Vicia narbonensis, or Narbon vetch, is a crop that originates from northwest Asia and is well adapted to the Mediterranean climate. Traditionally in Spain, it is marginally produced in Castilla La Mancha, Extremadura, and Andalucía [20]. It grows on neutral/alkaline soils with low to medium rainfall conditions, and is adapted to both hot and cold temperatures [20,21,22,23]. Its production can vary between 470 kg/ha in poor conditions to 4000 kg/ha on deep and fertile soils with more abundant water provision or rainfall [20]. In those places where it is cultivated, it is preferred over faba beans (Vicia faba L.) for its major resistance to pests and diseases [24], and it appears that the crop is not damaged by rabbits and voles (personal communication by farmers). Francis et al. [25] reported that Narbon vetch has a protein content between 21% and 30%. An evaluation of new sources of vegetable protein that could reduce the high dependency on imported soy showed that two Narbon vetch varieties, ZU-154 and Icarda-2470, had 27% and 28% protein, 53% total carbohydrates, 3.4% and 3.5% ash, and 1.0% and 1.6% fat, respectively [26]. In decreasing quantities, soluble sugars included verbascose, stachyose, sucrose, ciceritol, and raffinose. Brand et al. [27] reported a mineral composition in g/kg 0.9 Ca, 5.9 P, and 1.1 Mg, and in mg/kg 4.82 Cu, 41.9 Zn, 20.4 Mn, and 79.5 Fe, an amino acid concentration in g/kg DM 17.5 Lysine and 1.3 Methionine, and 160 g/kg acid detergent fiber (ADF) and 1.78 g/kg neutral detergent fiber (NDF). Furthermore, Kökten et al. [28] analyzed the fatty acid composition of Turkish Vicia species; the unsaturated fatty acid content of 80% was similar to other Vicia species, but with 30% 18:1Δ9, it was richer in oleic acid.

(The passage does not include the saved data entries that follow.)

(** The names of the tags of a node, in no particular order. *)
Definition node_names (db : tag_db) (node : Z) : list string :=
  omap (λ k, if decide (row_node k = node) then tg_Name <$> db_tags db !! row_tag k else None) (map_to_list (db_rows db)).*1.

Definition refreshNodeTagProjection (nodeIDs : list Z) (db : tag_db) : tag_db :=
  with_nodes db
    (foldl (λ nodes id, match nodes !! id with
                        | Some _ => <[id := dedupeSorted (node_names db id)]> nodes
                        | None => nodes
                        end) (db_nodes db) (normalizeIDList nodeIDs)).

(** ** Assignments *)
Definition delete_rows (P : row_key → bool) (db : tag_db) : tag_db :=
  with_rows db (filter (λ kv, P kv.1 = false) (db_rows db)).

Fixpoint insertNodeTags (node : Z) (tagIDs ruleVersions : list Z) (source : tag_source) (db : tag_db) : result tag_db :=
  match tagIDs with
  | [] => Ok db
  | tag :: tagIDs =>
    if tag <=? 0 then insertNodeTags node tagIDs (tail ruleVersions) source db
    else
      match db_nodes db !! node, db_tags db !! tag with
      | Some _, Some _ =>
        insertNodeTags node tagIDs (tail ruleVersions) source
          (with_rows db (<[(node, tag, source) := default 0 (head ruleVersions)]> (db_rows db)))
      | _, _ => Err "FOREIGN KEY constraint failed"
      end
  end.

Definition of_node (node : Z) (source : tag_source) (k : row_key) : bool :=
  bool_decide (row_node k = node ∧ row_source k = source).

Definition SetManualNodeTags (nodeID : Z) (tagIDs : list Z) (db : tag_db) : result tag_db :=
  let? db := insertNodeTags nodeID (normalizeIDList tagIDs) [] Manual (delete_rows (of_node nodeID Manual) db) in
  Ok (refreshNodeTagProjection [nodeID] db).

Fixpoint insert_all (nodes : list Z) (tagIDs : list Z) (source : tag_source) (db : tag_db) : result tag_db :=
  match nodes with
  | [] => Ok db
  | node :: nodes => let? db := insertNodeTags node tagIDs [] source db in insert_all nodes tagIDs source db
  end.

Definition BatchUpdateManualNodeTags (nodeIDs addTagIDs removeTagIDs : list Z) (db : tag_db) : result tag_db :=
  let nodes := normalizeIDList nodeIDs in
  let adds := normalizeIDList addTagIDs in
  let removes := normalizeIDList removeTagIDs in
  if bool_decide (nodes = []) || (bool_decide (adds = []) && bool_decide (removes = [])) then Ok db
  else
    let? db := insert_all nodes adds Manual db in
    let db := delete_rows (λ k, bool_decide (row_node k ∈ nodes ∧ row_tag k ∈ removes ∧ row_source k = Manual)) db in
    Ok (refreshNodeTagProjection nodes db).

(** [store.NodeAutoTagAssignment]: a node, its tags and the versions of their rules. *)
Record AutoAssignment := mkAssignment { as_NodeID : Z; as_TagIDs : list Z; as_RuleVersions : list Z }.

Fixpoint replace_all (assignments : list AutoAssignment) (db : tag_db) : result tag_db :=
  match assignments with
  | [] => Ok db
  | a :: assignments =>
    if as_NodeID a <=? 0 then replace_all assignments db
    else
      let? db := insertNodeTags (as_NodeID a) (as_TagIDs a) (as_RuleVersions a) Auto (delete_rows (of_node (as_NodeID a) Auto) db) in
      replace_all assignments db
  end.

Definition ReplaceAutoNodeTags (assignments : list AutoAssignment) (db : tag_db) : result tag_db :=
  match assignments with
  | [] => Ok db
  | _ =>
    let? db := replace_all assignments db in
    Ok (refreshNodeTagProjection (filter (λ id, 0 < id) (as_NodeID <$> assignments)) db)
  end.

(** ** Queries *)
Record NodeTag := mkNodeTag { nt_NodeID : Z; nt_TagID : Z; nt_Source : tag_source; nt_RuleVersion : Z }.

Definition source_rank (s : tag_source) : Z := match s with Auto => 0 | Manual => 1 end.
Definition node_tag_le (a b : NodeTag) : Prop :=
  nt_NodeID a < nt_NodeID b ∨
  (nt_NodeID a = nt_NodeID b ∧
   (nt_TagID a < nt_TagID b ∨ (nt_TagID a = nt_TagID b ∧ source_rank (nt_Source a) ≤ source_rank (nt_Source b)))).
#[export] Instance node_tag_le_dec : RelDecision node_tag_le.
Proof. intros a b. unfold node_tag_le. apply _. Defined.

Definition matches_ids (ids : list Z) (id : Z) : bool := match ids with [] => true | _ => bool_decide (id ∈ ids) end.

Definition ListNodeTags (nodeIDs tagIDs : list Z) (source : option tag_source) (db : tag_db) : list NodeTag :=
  merge_sort node_tag_le
    ((λ kv : row_key * Z, mkNodeTag (row_node kv.1) (row_tag kv.1) (row_source kv.1) kv.2) <$>
     filter (λ kv : row_key * Z, matches_ids nodeIDs (row_node kv.1) && matches_ids tagIDs (row_tag kv.1) &&
        match source with Some s => bool_decide (row_source kv.1 = s) | None => true end = true) (map_to_list (db_rows db))).

(** Highest priority first, then by id. *)
Definition tag_le (a b : Tag) : Prop := tg_Priority b < tg_Priority a ∨ (tg_Priority a = tg_Priority b ∧ tg_ID a ≤ tg_ID b).
#[export] Instance tag_le_dec : RelDecision tag_le.
Proof. intros a b. unfold tag_le. apply _. Defined.
Definition ListTags (db : tag_db) : list Tag := merge_sort tag_le (map_to_list (db_tags db)).*2.

Definition GetTagByName (name : string) (db : tag_db) : option Tag :=
  List.find (λ t, bool_decide (tg_Name t = name)) (map_to_list (db_tags db)).*2.

(** ** Tags *)
Definition set_id (id version : Z) (t : Tag) : Tag :=
  mkTag id (tg_Name t) (default 0 (nullableID (tg_MutexGroupID t))) (tg_Priority t) (tg_AutoEnabled t) (tg_RuleJSON t) version (tg_BuiltinKey t).

(** The constraints of the row: a unique name and an existing group. *)
Definition tag_fits (id : Z) (t : Tag) (db : tag_db) : bool :=
  match GetTagByName (tg_Name t) (with_tags db (delete id (db_tags db))) with Some _ => false | None => true end &&
  match nullableID (tg_MutexGroupID t) with Some g => bool_decide (is_Some (db_mutex db !! g)) | None => true end.

Definition CreateTag (t : Tag) (db : tag_db) : result (Z * tag_db) :=
  let version := if tg_RuleVersion t <? 1 then 1 else tg_RuleVersion t in
  let id := db_next db in
  if negb (tag_fits id t db) then Err "create tag"
  else Ok (id, mkTagDb (db_nodes db) (<[id := set_id id version t]> (db_tags db)) (db_rows db) (db_filters db) (db_mutex db) (id + 1) (db_nextMutex db) (db_nextNode db)).

Definition UpdateTag (t : Tag) (db : tag_db) : result tag_db :=
  match db_tags db !! tg_ID t with
  | None => Err "tag not found"
  | Some _ =>
    if negb (tag_fits (tg_ID t) t db) then Err "update tag"
    else Ok (with_tags db (<[tg_ID t := set_id (tg_ID t) (tg_RuleVersion t) t]> (db_tags db)))
  end.

Definition nodeIDsForTag (tag : Z) (db : tag_db) : list Z :=
  dedup (row_node <$> filter (λ k, row_tag k = tag) (map_to_list (db_rows db)).*1).

Definition removeTagFromGroupFilters (tag : Z) (db : tag_db) : tag_db :=
  with_filters db ((λ wb : list Z * list Z, ((removeID wb.1 tag).1, (removeID wb.2 tag).1)) <$> db_filters db).

Definition DeleteTag (id : Z) (db : tag_db) : result tag_db :=
  let affected := nodeIDsForTag id db in
  match db_tags db !! id with
  | None => Err "tag not found"
  | Some _ =>
    let db := delete_rows (λ k, bool_decide (row_tag k = id)) (with_tags db (delete id (db_tags db))) in
    Ok (refreshNodeTagProjection affected (removeTagFromGroupFilters id db))
  end.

However, the presence of the antinutritional sulfur-containing dipeptide γ-glutamyl-S-ethenyl-cysteine (GEC) limits the use of Narbon vetch in animal nutrition. GEC concentration depends on surface soil sulfur concentration of the growing environment; however, in some varieties, such as genotype SA 22654, GEC and seed sulfur concentration are uncorrelated [29]. Depending on the variety, GEC may vary between 0.4% and 3.77% [30]. In the study of Gómez-Izquierdo [31], variety ZV-220 contained 1.52% GEC. Varieties ZU-154 and Icarda-2470 in the study of Martín-Pedrosa et al. [26] contained 1.6% and 1.7% GEC, respectively; other ANFs included inositol phosphates and trypsin (6.95% and 7.01%, respectively), and chymotrypsin inhibitor units (2.19% and 2.63%, respectively), but Narbon vetch lacks lectins, canavanine, and convincine. Programs were established to develop new, high producing varieties destined for animal feeds, with reduced amounts of ANFs, increased amounts of bioactive factors, and increased tolerance and resistance to pests [20]. New varieties are registered for their use in animal nutrition. For example, in 2015, the Castile–Leon Agriculture Technology Institute (ITACyL) registered the Narbon vetch variety “Gario” (registration nr 20155218; [32]), and registration of variety “Oberón” is currently underway.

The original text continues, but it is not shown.